First, the constraints. Once again, the additions depend on pairs of products, so in some ways we will be dependent on that factor. We obviously have overhead of mx + mx to begin with.

That said, there are  $(m \times p \times n)$  multiplications, and  $(m \times p \times (n-1))$  additions. The multiplications are parallelizable, and after a few of them are done, so are the additions.

At some point, we can expect the number of multiplications to strictly limit how much more we can speed this all up by parallelization. In other words, this is in lot of ways this is the ideally parallel problem, and the "hard" limitations on speedup will come from limiting the number of operations there are to perform.

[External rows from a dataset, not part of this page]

Lemma sorted_app {A : Type} (R : A -> A -> Prop) (l1 l2 : list A) :
  StronglySorted R l1 -> StronglySorted R l2 ->
  (forall x y, In x l1 -> In y l2 -> R x y) ->
  StronglySorted R (l1 ++ l2).
Proof.
  induction 1 as [|a l1 Hs IH Hall]; intros H2 Hcross; simpl; [assumption|].
  constructor.
  - apply IH; [assumption|]. intros x y Hx Hy. apply Hcross; [now right|assumption].
  - apply Forall_app; split; [assumption|].
    apply Forall_forall. intros y Hy. apply Hcross; [now left|assumption].
Qed.


(** ** The invariant of the loop *)

Section RunFacts.
Variable times0 : list Q.
Variable retrograde : list bool.

Lemma scan_inv_init : scan_inv times0 retrograde (0%nat, mkScan false None []).
Proof.
  exists 0%nat. simpl. split; [constructor|]. split; [lia|now left].
Qed.

Lemma loop_body_inv i r st :
  nth_error retrograde i = Some r ->
  scan_inv times0 retrograde (i, st) ->
  match loop_body times0 i r st with
  | Done st' => scan_inv times0 retrograde (S i, st')
  | Raised ps => ps = periods st
  end.
Proof.
  intros Hr [n [Hch Hst]]. simpl in Hch, Hst. unfold loop_body.
  destruct r, (in_retrograde st) eqn:E; simpl.
  - (* the run goes on *)
    exists n. simpl. rewrite E. split; [assumption|].
    destruct Hst as [s [Hs [Hn [Hlt [Htrue Hpre]]]]].
    exists s. repeat split; try assumption; [lia|].
    intros k Hk. destruct (Nat.eq_dec k i) as [->|Hne]; [assumption|].
    apply Htrue. lia.
  - (* a run starts at [i] *)
    exists n. simpl. split; [assumption|].
    destruct Hst as [Hn Hpre].
    exists i. repeat split; try assumption; [lia|].
    intros k Hk. assert (k = i) by lia. now subst.
  - (* the run is closed at [i] *)
    destruct Hst as [s [Hs [Hn [Hlt [Htrue Hpre]]]]]. rewrite Hs.
    destruct (nth_error times0 s) as [a|] eqn:Ea; [|reflexivity].
    destruct (nth_error times0 i) as [b|] eqn:Eb; [|reflexivity].
    exists (S i). simpl. split.
    + apply chain_snoc with (n := n) (a := s); [assumption|assumption|].
      repeat split; assumption.
    + split; [lia|now right].
  - (* nothing open, nothing starts *)
    exists n. simpl. rewrite E. split; [assumption|].
    destruct Hst as [Hn _]. split; [lia|now right].
Qed.
(** * The Supabase data-access layer of the Robusta sink

    A shallow embedding of [src/robusta/core/sinks/robusta/dal/supabase_dal.py]:
    the record encoders ([to_issue], [to_evidence], [to_service]), the
    persistence operations ([persist_finding], [persist_service],
    [get_active_services]) and the session handling ([sign_in],
    [handle_supabase_error]) of class [SupabaseDal].

    Python values that travel over the wire are JSON values; a Python [dict]
    is an association list in insertion order.  Methods run in a state and
    exception monad over the object ([self]) and the outside world: the
    system clock, the remote store, the authentication client and the log. *)

From Stdlib Require Import ZArith List String Ascii Bool Lia DecimalString.
From Stdlib.Strings Require Import Byte.
Import ListNotations.

Set Warnings "-register-all".
#[local] Open Scope string_scope.
#[local] Open Scope Z_scope.
#[local] Open Scope list_scope.

(** ** JSON values and Python dictionaries *)

Inductive json : Type :=
| JNull
| JBool (b : bool)
| JNum (z : Z)
| JStr (s : string)
| JArr (xs : list json)
| JObj (kvs : list (string * json)).

Definition Dict : Type := list (string * json).

(** [d.get(k)] on a dictionary; [None] when the key is absent. *)
Fixpoint dict_get (k : string) (d : Dict) : option json :=
  match d with
  | [] => None
  | (k', v) :: rest => if String.eqb k' k then Some v else dict_get k rest
  end.

(** [d[k] = v]: the value is replaced in place when the key exists, and the
    pair is appended otherwise. *)
Fixpoint dict_set (k : string) (v : json) (d : Dict) : Dict :=
  match d with
  | [] => [(k, v)]
  | (k', v') :: rest =>
      if String.eqb k' k then (k', v) :: rest else (k', v') :: dict_set k v rest
  end.

(** Python truthiness of a JSON value ([if not x]). *)
Definition truthy (j : json) : bool :=
  match j with
  | JNull => false
  | JBool b => b
  | JNum z => negb (z =? 0)
  | JStr s => negb (String.eqb s "")
  | JArr xs => match xs with [] => false | _ => true end
  | JObj kvs => match kvs with [] => false | _ => true end
  end.

(** Equality of scalar column values, as the [eq] filter of the remote store
    compares them. *)
Definition json_eqb (a b : json) : bool :=
  match a, b with
  | JNull, JNull => true
  | JBool x, JBool y => Bool.eqb x y
  | JNum x, JNum y => x =? y
  | JStr x, JStr y => String.eqb x y
  | _, _ => false
  end.

Definition opt_str (o : option string) : json :=
  match o with
  | Some s => JStr s
  | None => JNull
  end.

(** ** Strings *)

(** [s.rindex(c)] for a one-character needle: the highest index of [c] in
    [s], [None] where Python raises [ValueError]. *)
Fixpoint rindex (c : ascii) (s : string) : option nat :=
  match s with
  | EmptyString => None
  | String a rest =>
      match rindex c rest with
      | Some i => Some (S i)
      | None => if Ascii.eqb a c then Some O else None
      end
  end.

(** [s[n:]], the slice from index [n] on *)
Fixpoint slice_from (n : nat) (s : string) : string :=
  match n, s with
  | O, _ => s
  | S n', EmptyString => EmptyString
  | S n', String _ rest => slice_from n' rest
  end.

(** ** The domain model consumed by the layer

    The classes of [reporting/blocks.py] and [model/services.py] that the
    module imports, with the attributes that the module reads. *)

(** Modelled from the spec: the enumerations of the reporting model
    (severity, source, finding type, subject type), declared outside this
    module.  A member of a Python [Enum] has a symbolic [name] and a
    [value]; the module reads one or the other. *)
Record EnumMember : Type := {
  enum_name : string;
  enum_value : json
}.
(** ** Write statements

    Each is the effect of one Prisma call when the store accepts it;
    a creating statement also returns the created row.  New rows take
    their identifier from [nextId]. *)

(** [prisma.user.create({data: {email, passwordHash, profile: {create:
    {firstName, lastName}}}})]: a nested write, one statement. *)
Definition user_createWithProfile (email passwordHash : string)
           (firstName lastName : option string) (d : Db) : Db * User :=
  let user := mkUser (nextId d) email passwordHash true None in
  let profile := mkProfile (S (nextId d)) (nextId d) firstName lastName in
  (with_nextId (S (S (nextId d)))
     (with_profiles (fun l => l ++ [profile])
        (with_users (fun l => l ++ [user]) d)),
   user).

(** [prisma.userRoleAssignment.create({data: {userId, roleId}})]:
    [organizationId] is left at its default, null. *)
Definition userRoleAssignment_create (userId roleId : nat) (d : Db) : Db * unit :=
  (with_roleAssignments (fun l => l ++ [mkAssignment userId roleId None]) d, tt).

Definition session_create (userId : nat) (token csrfToken : string)
           (userAgent ipAddress : option string) (expiresAt : Z) (d : Db)
  : Db * Session :=
  let s := mkSession (nextId d) userId token csrfToken userAgent ipAddress expiresAt in
  (with_nextId (S (nextId d)) (with_sessions (fun l => l ++ [s]) d), s).

(** [prisma.session.delete({where: {id}})]. *)
Definition session_delete (id : nat) (d : Db) : Db :=
  with_sessions (filter (fun s => negb (session_id s =? id)%nat)) d.

(** [prisma.session.deleteMany({where: {userId}})]. *)
Definition session_deleteMany (userId : nat) (d : Db) : Db :=
  with_sessions (filter (fun s => negb (session_userId s =? userId)%nat)) d.

Definition user_update (id : nat) (f : User -> User) (d : Db) : Db :=
  with_users (map (fun u => if (user_id u =? id)%nat then f u else u)) d.

Definition set_passwordHash (h : string) (u : User) : User :=
  mkUser (user_id u) (user_email u) h (user_isActive u) (user_lastLoginAt u).

Definition set_lastLoginAt (t : Z) (u : User) : User :=
  mkUser (user_id u) (user_email u) (user_passwordHash u) (user_isActive u) (Some t).

Definition auditLog_create (a : AuditLog) (d : Db) : Db * unit :=
  (with_auditLogs (fun l => l ++ [a]) d, tt).

(** [prisma.operatingHour.deleteMany({where: {salesInstanceId}})]. *)
Definition operatingHour_deleteMany (salesInstanceId : string) (d : Db) : Db :=
  with_operatingHours
    (filter (fun h => negb (oh_salesInstanceId h =? salesInstanceId))) d.

(** [prisma.operatingHour.createMany({data: hours.map(h =>
    ({salesInstanceId, ...h}))})]. *)
Fixpoint operatingHour_createMany (salesInstanceId : string)
         (hours : list HourInput) (d : Db) : Db :=
  match hours with
  | [] => d
  | h :: rest =>
      operatingHour_createMany salesInstanceId rest
        (with_nextId (S (nextId d))
           (with_operatingHours
              (fun l => l ++ [mkOperatingHour (nextId d) salesInstanceId h]) d))
  end.

Definition revoke (t : Z) (c : Consent) : Consent :=
  mkConsent (consent_id c) (consent_profileId c) (consent_type c) (consent_granted c)
            (consent_grantedAt c) (Some t) (consent_version c) (consent_ipAddress c).

(** [prisma.consent.updateMany({where: {profileId, type, revokedAt:
    null}, data: {revokedAt}})]. *)
Definition consent_revokeMany (profileId : nat) (type : string) (t : Z) (d : Db) : Db :=
  with_consents
    (map (fun c =>
            if (consent_profileId c =? profileId)%nat
               && (consent_type c =? type)
               && (match consent_revokedAt c with None => true | Some _ => false end)
            then revoke t c else c)) d.

Definition consent_create (profileId : nat) (type : string) (granted : bool)
           (grantedAt : Z) (version : string) (ipAddress : option string) (d : Db)
  : Db * Consent :=
  let c := mkConsent (nextId d) profileId type granted grantedAt None version ipAddress in
  (with_nextId (S (nextId d)) (with_consents (fun l => l ++ [c]) d), c).
(** X19: every HTTP request a tool call sends goes to the [generateContent]
    address of [gemini-2.5-flash] with the [GEMINI_API_KEY] of the environment
    as its [key] parameter, has a timeout of 30, and has the body the source
    writes: the instructions, which open with the assistant's role, the first
    reading of the clock and the property [https://www.yourdomain.ai] and
    close with the second reading of the clock and the property again; one
    [user] message whose text is [str(query)], the query of the decoded
    arguments itself when it is a string; and the generation settings
    (temperature 0.1, topK 40, topP 0.95, at most 2048 output tokens). *)
Theorem model_request_carries_key_and_query
        (w : World) (d : list (string * pyval)) (url : string) (body : pyval) (timeout : Z) :
  In (HttpPost url body timeout) (calls (handle_tool_call w (PDict d))) ->
  exists (arguments query : pyval) (key rules : string),
    decoded_arguments d = Some arguments
    /\ query_of arguments = Some query
    /\ getenv w "GEMINI_API_KEY" = Some key
    /\ url = "https://generativelanguage.googleapis.com/v1beta/models/gemini-2.5-flash:generateContent?key="
             ++ key
    /\ timeout = 30
    /\ body
       = PDict [
           ("system_instruction", PDict [
              ("parts", PList [
                 PDict [("text", PStr (
                   "You are an expert AI assistant specializing in the Google Search Console API. Your sole function is to act as a precise natural language-to-API translator. You receive user prompts in plain English and your only output is a perfectly structured, valid JSON payload for the searchanalytics.query endpoint."
                   ++ Text.nl ++ Text.nl
                   ++ "The current time for this request is: "
                   ++ strftime (clock w 0) ++ Text.nl
                   ++ "The current property being analyzed is: https://www.yourdomain.ai"
                   ++ Text.nl
                   ++ rules
                   ++ "Final note:" ++ Text.nl
                   ++ "The current time for this request is: "
                   ++ strftime (clock w 1) ++ Text.nl
                   ++ "The current property being analyzed is: https://www.yourdomain.ai"
                   ++ Text.nl))]
              ])
           ]);
           ("contents", PList [
              PDict [
                ("role", PStr "user");
                ("parts", PList [PDict [("text", PStr (Py.str query))]])
              ]
           ]);
           ("generationConfig", PDict [
              ("temperature", PFloat 0x1.999999999999ap-4);
              ("topK", PInt 40);
              ("topP", PFloat 0x1.e666666666666p-1);
              ("maxOutputTokens", PInt 2048)
           ])
         ]
    /\ (forall s, query = PStr s -> Py.str query = s).
Proof.
  intros Hin.
  pose proof (handle_tool_call_request w d) as Hall.
  rewrite Forall_forall in Hall.
  destruct (Hall _ Hin) as (arguments & query & key & Hdec & Hq & Hkey & Heq).
  injection Heq as -> -> ->.
  destruct (first_prompt_text w) as [rules Hrules].
  exists arguments, query, key, rules.
  split; [exact Hdec|]. split; [exact Hq|]. split; [exact Hkey|].
  split; [reflexivity|]. split; [reflexivity|]. split.
  - unfold first_payload, gemini_payload. rewrite Hrules. reflexivity.
  - intros s ->. reflexivity.
Qed.

(** X20: every query a tool call makes to the reporting API is for the
    configured property and goes through the [webmasters] [v3] service whose
    credentials have the read-only scope and no other. *)
Theorem reporting_api_is_used_read_only
        (w : World) (d : list (string * pyval)) (svc : service) (site : string) (q : pyval) :
  In (Execute svc site q) (calls (handle_tool_call w (PDict d))) ->
  site = "sc-domain:www.yourdomain.ai"
  /\ exists info,
       svc = Service "webmasters" "v3"
                     (Credentials info
                        ["https://www.googleapis.com/auth/webmasters.readonly"]).
Proof.
  intros Hin.
  destruct (tool_call_event Hin) as (_ & _ & _ & _ & _ & Hsite & info & Hsvc).
  split; [exact Hsite|]. exists info. exact Hsvc.
Qed.

(** *** The order of the calls *)

(** The calls of a complete tool call, by kind. *)
Definition pipeline_order : list string :=
  ["getenv"; "now"; "now"; "post"; "build"; "execute"; "now"].

(** The trace holds the first [n] calls of the pipeline. *)
Definition at_stage (n : nat) (t : trace) : Prop :=
  map Examples.kind t = firstn n pipeline_order /\ (n <= 7)%nat.

(** [staged n m post]: from stage [n], the computation [m] ends at a stage
    [n'] with an outcome that satisfies [post]. *)
Definition staged {A} (n : nat) (m : M A) (post : outcome A -> nat -> Prop) : Prop :=
  forall t, at_stage n t ->
    exists n', at_stage n' (snd (m t)) /\ post (fst (m t)) n'.

Section Stages.

Lemma firstn_snoc {A} (l : list A) (n : nat) (x : A) :
  nth_error l n = Some x -> firstn (S n) l = (firstn n l ++ [x])%list.
Proof.
  revert n. induction l as [|a l IH]; intros [|n] H; try discriminate.
  - injection H as ->. reflexivity.
  - cbn [firstn app]. f_equal. apply IH. exact H.
Qed.

Lemma stage_step (n : nat) (t : trace) (ev : event) :
  at_stage n t ->
  nth_error pipeline_order n = Some (Examples.kind ev) ->
  at_stage (S n) (t ++ [ev])%list.
Proof.
  intros [Hk _] Hnth. split.
  - rewrite map_app, Hk, (firstn_snoc Hnth). reflexivity.
  - assert (n < List.length pipeline_order)%nat
      by (apply nth_error_Some; congruence).
    cbn in H. lia.
Qed.

Lemma staged_ret {A} (n : nat) (a : A) (post : outcome A -> nat -> Prop) :
  post (Return a) n -> staged n (ret a) post.
Proof. intros H t Ht. exists n. split; assumption. Qed.

Lemma staged_raise {A} (n : nat) (e : exn) (post : outcome A -> nat -> Prop) :
  post (Raise e) n -> staged n (raise e) post.
Proof. intros H t Ht. exists n. split; assumption. Qed.

Lemma staged_lift {A} (n : nat) (o : outcome A) (post : outcome A -> nat -> Prop) :
  post o n -> staged n (lift o) post.
Proof. intros H t Ht. exists n. split; assumption. Qed.

Lemma staged_emit (n : nat) (ev : event) (post : outcome unit -> nat -> Prop) :
  nth_error pipeline_order n = Some (Examples.kind ev) ->
  post (Return tt) (S n) ->
  staged n (emit ev) post.
Proof.
  intros Hnth H t Ht. exists (S n). split; [|exact H].
  apply stage_step; assumption.
Qed.

Lemma staged_bind {A B} (n : nat) (m : M A) (k : A -> M B)
      (mid : outcome A -> nat -> Prop) (post : outcome B -> nat -> Prop) :
  staged n m mid ->
  (forall a n', mid (Return a) n' -> staged n' (k a) post) ->
  (forall e n', mid (Raise e) n' -> post (Raise e) n') ->
  staged n (bind m k) post.
Proof.
  intros Hm Hk He t Ht. destruct (Hm t Ht) as (n' & Hst & Hmid).
  unfold bind. destruct (m t) as [[a|e] t']; cbn [fst snd] in *.
  - exact (Hk a n' Hmid t' Hst).
  - exists n'. split; [exact Hst|]. exact (He e n' Hmid).
Qed.

Lemma staged_bind_lift {A B} (n : nat) (o : outcome A) (k : A -> M B)
      (post : outcome B -> nat -> Prop) :
  (forall a, o = Return a -> staged n (k a) post) ->
  (forall e, o = Raise e -> post (Raise e) n) ->
  staged n (bind (lift o) k) post.
Proof.
  intros Hk He t Ht. rewrite bind_lift. destruct o as [a|e].
  - exact (Hk a eq_refl t Ht).
  - exists n. split; [exact Ht|]. exact (He e eq_refl).
Qed.
(** * Implied forward P/E calculator: a shallow embedding of
      [Implied_PE_Multiple.py] and the properties of its three methods.

    The parameters of the calculator are documented as Python [float]s,
    so numbers are IEEE 754 binary64 values, taken from the Standard
    Library's executable specification [SpecFloat] (round to nearest,
    ties to even; one NaN).  Python raises [ZeroDivisionError] when a
    float is divided by a zero of either sign; that is the only exception
    the arithmetic of this program can raise.  The example run passes the
    integers 100 and 5 for price and EPS: next to the float growth rate
    Python converts them to the floats of the same value, which is how
    they are written here. *)

From Stdlib Require Import ZArith List Bool String Lia.
From Stdlib Require Import Floats.SpecFloat.
From Stdlib Require Import Sorting.Permutation Sorting.Sorted.
From Stdlib Require Import DecimalString.
Import ListNotations.

Local Open Scope Z_scope.

(** ** Python floats *)

Module PyFloat.

Definition float := spec_float.

Definition prec : Z := 53.
Definition emax : Z := 1024.

Definition add : float -> float -> float := SFadd prec emax.
Definition sub : float -> float -> float := SFsub prec emax.
Definition mul : float -> float -> float := SFmul prec emax.
(** IEEE division; Python reaches it only after its zero test. *)
Definition div : float -> float -> float := SFdiv prec emax.

(** [float(n)] for an integer literal [n] (far below the overflow
    threshold, so the conversion cannot fail). *)
Definition of_Z (n : Z) : float := binary_normalize prec emax n 0 false.

(** The double denoted by the decimal literal [num/den], for
    [num] and [den] exactly representable: the correctly rounded
    quotient. *)
Definition lit (num den : Z) : float := div (of_Z num) (of_Z den).

Definition nan : float := S754_nan.
Definition inf : float := S754_infinity false.

(** [x == 0.0]: true of both zeros, false of NaN. *)
Definition is_zero (x : float) : bool :=
  match x with S754_zero _ => true | _ => false end.

Definition is_nan (x : float) : bool :=
  match x with S754_nan => true | _ => false end.

(** [math.isfinite]. *)
Definition is_finite (x : float) : bool :=
  match x with S754_zero _ | S754_finite _ _ _ => true | _ => false end.

(** [x <= y] and [x == y] on floats: false as soon as one side is NaN. *)
Definition leb : float -> float -> bool := SFleb.
Definition eqb : float -> float -> bool := SFeqb.

(** Two results are the same number when they compare equal ([==], which
    identifies the two zeros) or are both NaN. *)
Definition same_number (x y : float) : bool :=
  eqb x y || (is_nan x && is_nan y).

End PyFloat.

Import PyFloat.

(** ** Exceptions *)

Inductive exn : Type :=
| ZeroDivisionError
| ValueError.

Inductive result (A : Type) : Type :=
| Ok (a : A)
| Raise (e : exn).

Arguments Ok {A} a.
Arguments Raise {A} e.

Definition bind {A B : Type} (r : result A) (k : A -> result B) : result B :=
  match r with
  | Ok a => k a
  | Raise e => Raise e
  end.

Notation "x <- r ;; k" := (bind r (fun x => k))
  (at level 61, r at next level, right associativity).

(** [a / b] on floats. *)
Definition truediv (a b : float) : result float :=
  if is_zero b then Raise ZeroDivisionError else Ok (div a b).

(** ** [ImpliedPECalculator] *)

Module ImpliedPECalculator.

(** The literals [1] and [0] of the source, as the floats Python
    coerces them to next to a float operand. *)
Definition one : float := of_Z 1.
Definition zero : float := of_Z 0.

(** [calculate_implied_pe(self, current_price, current_eps, growth_rate,
    payout_ratio=0)]. *)
Definition calculate_implied_pe
    (current_price current_eps growth_rate payout_ratio : float)
  : result float :=
  let retention_ratio := sub one payout_ratio in
  let forward_eps := mul current_eps (add one growth_rate) in
  implied_pe <- truediv current_price forward_eps ;;
  Ok implied_pe.

End ImpliedPECalculator.

Import ImpliedPECalculator.

(** Forward EPS: current earnings per share grown by one period. *)
Definition forward_eps (eps growth_rate : float) : float :=
  mul eps (add (of_Z 1) growth_rate).

(** ** Python dictionaries

    A [dict] keeps its keys unique and in insertion order; assigning to a
    key already present replaces the value in place. *)

Module PyDict.

Definition dict (V : Type) : Type := list (string * V).

Definition keys {V : Type} (d : dict V) : list string := map fst d.
Definition values {V : Type} (d : dict V) : list V := map snd d.

(** [d[k] = v] *)
Fixpoint setitem {V : Type} (k : string) (v : V) (d : dict V) : dict V :=
  match d with
  | [] => [(k, v)]
  | (k', v') :: d' =>
      if String.eqb k k' then (k', v) :: d' else (k', v') :: setitem k v d'
  end.

(** What makes an association list a dictionary. *)
Definition wf {V : Type} (d : dict V) : Prop := NoDup (keys d).

End PyDict.

(** ** [numpy.median] on a list of floats

    Numpy sorts a copy of the data (NaN after every number), takes the
    mean of the middle element for an odd size and of the two middle ones
    for an even size, and answers NaN when the data holds a NaN.  On
    empty data the mean runs over an empty slice: the answer is NaN,
    with a warning and no exception. *)

Module Numpy.

(** The order of numpy's sort: [<=] on numbers, NaN last. *)
Definition sort_leb (x y : float) : bool := leb x y || is_nan y.

Fixpoint insert (x : float) (l : list float) : list float :=
  match l with
  | [] => [x]
  | y :: l' => if sort_leb x y then x :: l else y :: insert x l'
  end.

Fixpoint sort (l : list float) : list float :=
  match l with
  | [] => []
  | x :: l' => insert x (sort l')
  end.

(** [l[i:j]] for [0 <= i <= j]. *)
Definition slice {A : Type} (l : list A) (i j : nat) : list A :=
  firstn (j - i) (skipn i l).

(** [numpy.mean]: the sum over the count.  The sum starts from [0.0]
    and adds the elements from left to right (numpy's summation of a
    slice of fewer than eight elements), so a lone [-0.0] sums to [0.0];
    the division is IEEE's and raises nothing, so the empty slice gives
    [0.0 / 0], a NaN. *)
Definition mean (xs : list float) : float :=
  div (fold_left add xs (of_Z 0)) (of_Z (Z.of_nat (List.length xs))).

Definition median (a : list float) : float :=
  let sz := List.length a in
  let part := sort a in
  let index := Nat.div sz 2 in
  let middle :=
    if Nat.odd sz then slice part index (index + 1)
    else slice part (index - 1) (index + 1) in
  let rout := mean middle in
  if Nat.ltb 0 sz && existsb is_nan part then nan else rout.

End Numpy.

(** ** The labelled table of [pandas.DataFrame] *)

Module Pandas.

Record DataFrame : Type := mkDataFrame {
  df_values : list (list float);
  df_index : list string;
  df_columns : list string
}.

Definition shape (df : DataFrame) : nat * nat :=
  (List.length (df_index df), List.length (df_columns df)).

(** [df.iloc[i, j]] *)
Definition cell (df : DataFrame) (i j : nat) : option float :=
  match nth_error (df_values df) i with
  | Some row => nth_error row j
  | None => None
  end.

(** [pd.DataFrame(data, index=..., columns=...)] on a list of rows:
    refused with [ValueError] when the labels do not fit the data. *)
Definition make (data : list (list float)) (index columns : list string)
  : result DataFrame :=
  if Nat.eqb (List.length data) (List.length index)
     && forallb (fun row => Nat.eqb (List.length row) (List.length columns)) data
  then Ok (mkDataFrame data index columns)
  else Raise ValueError.

End Pandas.

(** ** The format specification [.1%]

    Python multiplies the float by 100 (a float product), then prints it
    in fixed notation with one digit after the point, correctly rounded
    (ties to even on the exact binary value), and appends the percent
    sign. *)

Module PyFormat.

Definition string_of_nonneg (n : Z) : string :=
  NilZero.string_of_uint (N.to_uint (Z.to_N n)).

Definition round_half_even (num den : Z) : Z :=
  let q := num / den in
  let r := num mod den in
  match 2 * r ?= den with
  | Lt => q
  | Gt => q + 1
  | Eq => if Z.even q then q else q + 1
  end.

(** Tenths of [m * 2^e], rounded. *)
Definition tenths (m : positive) (e : Z) : Z :=
  if 0 <=? e then Zpos m * 2 ^ e * 10
  else round_half_even (Zpos m * 10) (2 ^ (- e)).

Definition fixed1 (m : positive) (e : Z) : string :=
  let n := tenths m e in
  (string_of_nonneg (n / 10) ++ "." ++ string_of_nonneg (n mod 10))%string.

Definition sign (s : bool) : string := (if s then "-" else EmptyString)%string.

(** [f'{x:.1%}'] *)
Definition percent1 (x : float) : string :=
  let val := mul x (of_Z 100) in
  match val with
  | S754_nan => "nan%"%string
  | S754_infinity s => (sign s ++ "inf%")%string
  | S754_zero s => (sign s ++ "0.0%")%string
  | S754_finite s m e => (sign s ++ fixed1 m e ++ "%")%string
  end.

End PyFormat.

(** ** The aggregate methods of [ImpliedPECalculator] *)

Module Aggregates.

Import PyDict.

Definition peer : Type := (float * float * float)%type.

Record industry_result : Type := mkIndustry {
  individual_multiples : dict float;
  median_pe : float
}.

(** The [for company, (price, eps, growth) in peer_data.items()] loop,
    on the remaining items and the dictionary built so far. *)
Fixpoint industry_loop (items : list (string * peer))
    (pe_multiples : dict float) : result (dict float) :=
  match items with
  | [] => Ok pe_multiples
  | (company, (price, eps, growth)) :: rest =>
      pe <- calculate_implied_pe price eps growth zero ;;
      industry_loop rest (setitem company pe pe_multiples)
  end.

(** [calculate_industry_implied_pe(self, peer_data)] *)
Definition calculate_industry_implied_pe (peer_data : dict peer)
  : result industry_result :=
  pe_multiples <- industry_loop peer_data [] ;;
  let median_pe := Numpy.median (values pe_multiples) in
  Ok (mkIndustry pe_multiples median_pe).

(** The inner [for payout in payout_ratios] loop, appending to [row]. *)
Fixpoint row_loop (current_price current_eps growth : float)
    (payout_ratios : list float) (row : list float) : result (list float) :=
  match payout_ratios with
  | [] => Ok row
  | payout :: rest =>
      pe <- calculate_implied_pe current_price current_eps growth payout ;;
      row_loop current_price current_eps growth rest (row ++ [pe])
  end.

(** The outer [for growth in growth_rates] loop, appending to the
    matrix. *)
Fixpoint matrix_loop (current_price current_eps : float)
    (growth_rates payout_ratios : list float)
    (sensitivity_matrix : list (list float)) : result (list (list float)) :=
  match growth_rates with
  | [] => Ok sensitivity_matrix
  | growth :: rest =>
      row <- row_loop current_price current_eps growth payout_ratios [] ;;
      matrix_loop current_price current_eps rest payout_ratios
        (sensitivity_matrix ++ [row])
  end.

(** [sensitivity_analysis(self, current_price, current_eps, growth_rates,
    payout_ratios)] *)
Definition sensitivity_analysis (current_price current_eps : float)
    (growth_rates payout_ratios : list float) : result Pandas.DataFrame :=
  sensitivity_matrix <-
    matrix_loop current_price current_eps growth_rates payout_ratios [] ;;
  Pandas.make sensitivity_matrix
    (map PyFormat.percent1 growth_rates)
    (map PyFormat.percent1 payout_ratios).

End Aggregates.

Import PyDict Aggregates.

(** * Vocabulary of the statements *)

(** The value of a multiple when the call returns one. *)
Definition multiple (price eps growth : float) : float :=
  div price (forward_eps eps growth).

Definition forward_eps_nonzero (eps growth : float) : Prop :=
  is_zero (forward_eps eps growth) = false.

(** The rows of the grid: one per growth rate, one cell per payout
    ratio. *)
Definition grid_rows (price eps : float) (growth_rates payout_ratios : list float)
  : list (list float) :=
  map (fun g => map (fun _ => multiple price eps g) payout_ratios) growth_rates.

Definition peer_forward_eps (kv : string * peer) : float :=
  let '(_, (_, eps, growth)) := kv in forward_eps eps growth.

Definition peer_multiple (kv : string * peer) : string * float :=
  let '(company, (price, eps, growth)) := kv in
  (company, multiple price eps growth).

(** An entry of the result stands for a peer: same identifier, and the
    value of the single-company call with payout ratio 0. *)
Definition peer_call_result (kv : string * peer) (out : string * float) : Prop :=
  fst out = fst kv /\
  let '(_, (price, eps, growth)) := kv in
  calculate_implied_pe price eps growth (of_Z 0) = Ok (snd out).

That is, apart from the distinct and well-defined constraints above, there will probably not be that many, unless you count hardware constraints (e.g., you have to run one OS per core on Intel's 80-core Polaris chip, because neither support that many cores; also there are issues with memory and things like that).

Because the task is so blatantly parallelizable, the speed up limitation should be roughly the number of operations that can possibly be parallelized divided by the number of cores. My guess would be  $mpn + t \cdot mp(n-1) - 2mx$ , where t is some variable that accounts for the "problem" of addition.

What does that mean? Note that since addition is usually faster than multiplication (except in cases where the multiplication operation is strength-reduced, for example), the speedup afforded by parallelizing the addition will usually dependent on how fast the multiplication makes its operands available. That is, addition will execute as multiplication operations produce products to add together, and even then, the addition will finish generally before the next multiplication has, meaning that most of the speedup should be from how fast you can do the multiplication.

That of course is not to say that you can't speed up by parallelizing the addition! Certainly computing all of them at once is faster than doing them sequentially, but it is not freely parallelizable as the multiplication is.